Lech Lecha: Chapter 27
"Hashem came to Abraham in a vision"
Synopsis

The Zohar presents four complex ideas. The first [Verses 271-278]concerns the mysteries of circumcision. Before we can begin to understand any ritual performed in our physical world, we must acquire some understanding of the structure of the Upper Worlds, which are the foundation of our physical existence. The Zohar refers to ten dimensions that compose all creation. These dimensions are known as the Ten Sfirot, or Ten Emanations.

The Sfirah of Yesod is a reservoir to which all the upper Sfirot pour their various energies. Yesod gathers all these elements, blends them, and transfers this great Light to the Sfirah of Malchut, which is our physical universe. Residing just above Malchut in the structure of the Ten Sfirot, Yesod acts as the portal through which the awesome forces of Light enter our realm. As the building blocks of all creation, the Ten Sfirot reflect themselves in our world. Thus, we have ten fingers, ten toes, and our numerical system functions on base ten.

The Sfira of Yesod correlates to the sexual organ, in which the greatest expression of Light manifests. This great Light is responsible for the miracle of procreation and the pleasure derived from it.

The negative forces in our midst attach themselves to any gateway through which the greatest Light can shine. For this reason, these negative entities are found in the upper world realm of Yesod; in our physical realm, negative forces manifest in the human sexual organ. The purpose of the covenant of circumcision is to remove this negative influence from our lives as well as from the worlds above. Circumcision, performed properly with Kabbalistic mediation, removes all negativity from both the child and the world. The act of circumcision brings enormous spiritual benefits to the child, including boosting his immune system. Though small in size, the foreskin contains powerful negative forces, as if it were a nuclear warhead at the tip of a ballistic missile.

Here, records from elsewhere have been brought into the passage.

Lemma prompts_replay_the_turn_witness :
  exists acts, w_log (snd (sim_turn preparing (capped_state 7) sim_calls)) = acts /\
    requests_replay [PromptUserText "hello"; PromptUserText "prepared"] acts /\
    length (omap (fun a => match a with ActRequest request => Some request | _ => None end) acts) = 2%nat.
Proof.
  assert (length (omap (fun a => match a with ActRequest request => Some request | _ => None end)
            (w_log (snd (sim_turn preparing (capped_state 7) sim_calls)))) = 2%nat) as H2 by (vm_compute; reflexivity).
  destruct (sim_turn preparing (capped_state 7) sim_calls) as [out w'] eqn:E. cbn [snd] in *.
  destruct (prompts_replay_the_turn preparing 9 sim_context (capped_state 7) sim_input (sim_world (sim_streams_of sim_calls))
    out w' preparing_leaves_prompt E) as (acts & El & Hr).
  exists acts. split; [exact El|]. split; [exact Hr|]. rewrite El in H2. exact H2.
Defined.



(** A hook that terminates a round with the first result leaves the other calls
    without one, although they have been executed and are in the transcript. *)
Example terminated_batches_leave_calls_unanswered :
  match sim_turn terminating state_default (take 2 sim_calls) with
  | (Some (Complete st), w) =>
      map tc_id (tool_calls (st_transcript_delta st)) = ["r1"; "r2"] /\
      map tr_call_id (tool_results (st_transcript_delta st)) = ["r1"] /\
      omap (fun a => match a with ActToolEvent _ (TurnToolExecutionCompleted r) => Some (tr_call_id r) | _ => None end) (w_log w)
        = ["r1"; "r2"]
  | _ => False
  end.
Proof. vm_compute. repeat split. Qed.

(** A stream without tool calls that has been consumed commits its reasoning and
    then, unless it was already recorded, all of its text as one message; the text
    is the answer of the round and the last message of the turn, and the usage is
    added up. *)
Theorem streamed_answers_are_committed {W} `{!TurnServices W} (hooks : TurnHooks W) ctx stream st w outcome st' w' :
  consume_model_stream hooks ctx stream st w = ((Ok (ConsumptionCompleted outcome), st'), w') ->
  exists acts, w_log w' = w_log w ++ acts /\
    (omap event_call (model_events acts) = [] ->
     outcome = streamed_outcome (model_events acts) /\
     st_transcript_delta st' = st_transcript_delta st ++ streamed_items (model_events acts) /\
     st_last_agent_message st' = streamed_message (model_events acts) (st_last_agent_message st) /\
     st_token_usage st'
       = fold_left (fun l u => ledger_record_usage u l) (omap event_usage (model_events acts)) (st_token_usage st)).
Proof.
  intros E. pose proof (consume_commits hooks ctx stream st w) as Hc. unfold wp in Hc. rewrite E in Hc. by apply Hc.
Qed.

Lemma streamed_answers_are_committed_witness :
  let stream := map sim_poll [ModelTextDelta (Some "m") "do"; ModelTextDelta None "ne"; ModelCompleted usage_zero] in
  match consume_model_stream noop_hooks sim_context stream state_default (sim_world []) with
  | ((Ok (ConsumptionCompleted outcome), st'), w') =>
      (exists acts, w_log w' = acts /\ (omap event_call (model_events acts) = [] ->
        st_transcript_delta st' = streamed_items (model_events acts))) /\
      st_transcript_delta st' = [ItemAssistantText (Some "m") "done"] /\ outcome = FinalAnswer (Text "done")
  | _ => False
  end.
Proof.
  cbv zeta. set (stream := map sim_poll _).
  destruct (consume_model_stream noop_hooks sim_context stream state_default (sim_world []))
    as [[[[outcome|]|error] st'] w'] eqn:E; [|vm_compute in E; discriminate..].
  split.
  - destruct (streamed_answers_are_committed noop_hooks sim_context stream state_default (sim_world []) outcome st' w' E)
      as (acts & El & Hc). exists acts. split; [exact El|]. intros Hn. exact (proj1 (proj2 (Hc Hn))).
  - vm_compute in E. injection E as <- <- _. vm_compute. split; reflexivity.
Defined.

(** * Hooks *)

(** Chaining hooks is associative; the default hooks change nothing before or
    behind others, except where rounds are judged: there they decide themselves
    whenever they stand first and stop, and whenever they stand behind hooks that
    let the turn go on. *)
Theorem hooks_compose {W} :
  (forall a b c : TurnHooks W, alike (chained_hooks (chained_hooks a b) c) (chained_hooks a (chained_hooks b c))) /\
  (forall a : TurnHooks W, alike_but_rounds (chained_hooks noop_hooks a) a /\ alike_but_rounds (chained_hooks a noop_hooks) a) /\
  (forall (a : TurnHooks W) view w, after_model_round (chained_hooks noop_hooks a) view w =
     match default_after_model_round (ov_outcome view) with
     | RoundContinue _ => after_model_round a view w
     | decision => (decision, w)
     end) /\
  (forall (a : TurnHooks W) view w, after_model_round (chained_hooks a noop_hooks) view w =
     match after_model_round a view w with
     | (RoundContinue UpdateReuse, w) => (default_after_model_round (ov_outcome view), w)
     | answer => answer
     end).
Proof.
  split; [intros a b c; split; [apply chain_assoc_but_rounds|apply chain_assoc_rounds]|].
  split; [intros a; split; [apply noop_first|apply noop_second]|].
  split; [apply noop_first_rounds|apply noop_second_rounds].
Qed.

The second idea [Verses 279-281] presented by the Zohar concerns the concept of soul mates. Our success in finding our true soul mate depends on the levels we reach in our spiritual work. If we attain the necessary level of growth, we may merit the appearance of our soul mate in our life.

The third idea [Verses 282-287] explained by the Zohar concerns the power associated with the study of Torah. Rabbi Aba helps his student, Rabbi Yosi, transform his Torah study from a selfish, self-seeking pursuit, to a process of learning that expresses caring and compassion for the rest of the world.

The benefits of learning Torah are not limited to the traditional concept of acquiring knowledge. Torah study is the sum and substance of spiritual energy itself, and therefore, it reveals enormous spiritual Light both individually and collectively. Our motivation for study should not be selfish desire for knowledge and scholarship. Our purpose should be to reveal and impart Light to others.

The fourth concept [Verses 288-296] examined by the Zohar concerns the importance and power of the Zohar's Aramaic language. Aramaic is above any invisible negative influences, and this language provides a direct connection to the Creator. Accordingly, when the Creator reveals important wisdom that requires protection from potentially harmful angelic forces, the wisdom is expressed in Aramaic.

Kabbalistically, the Hebrew and Aramaic languages are not merely communication tools for mankind. This instrument of language has many other higher functions, including the direct expression of metaphysical forces in our material world.

Relevance

First idea [Verses 271-278]: These specific Aramaic texts emanate spiritual influences that help cleanse and purify the realm of Yesod within us, including any negative sexual thoughts, desires or actions. It is these blockages that can prevent us from receiving our full portion of the Light.

Second idea [Verses 279-281]: According to Kabbalah, soul mates are two halves of one soul. If two people are soul mates living on opposite ends of the world, circumstances will eventually arise that will lead them across vast continents and oceans in order that they may encounter one another and reunite. The Aramaic words expressing this spiritual truth, assist us towards that end.

Third idea [Verses 282-287]: It is tempting for man to wear the garment of pride as he begins to acquire the knowledge and the secrets of the universe. This discourse helps us accomplish our learning and perform our spiritual work with an intention of sharing combined with deep humility.

Fourth idea [Verses 288-296]: We live in a world of concealment, where metaphysical forces and spiritual influences remain obscured from the five senses. Inasmuch as mankind has been conditioned to accept only that which the eyes can see, raising our consciousness becomes a considerable and difficult task. The discussion pertaining to Aramaic reinforces our own conviction and connection to the language, elevating our consciousness so that the energy pouring out from the Aramaic letters fills our soul.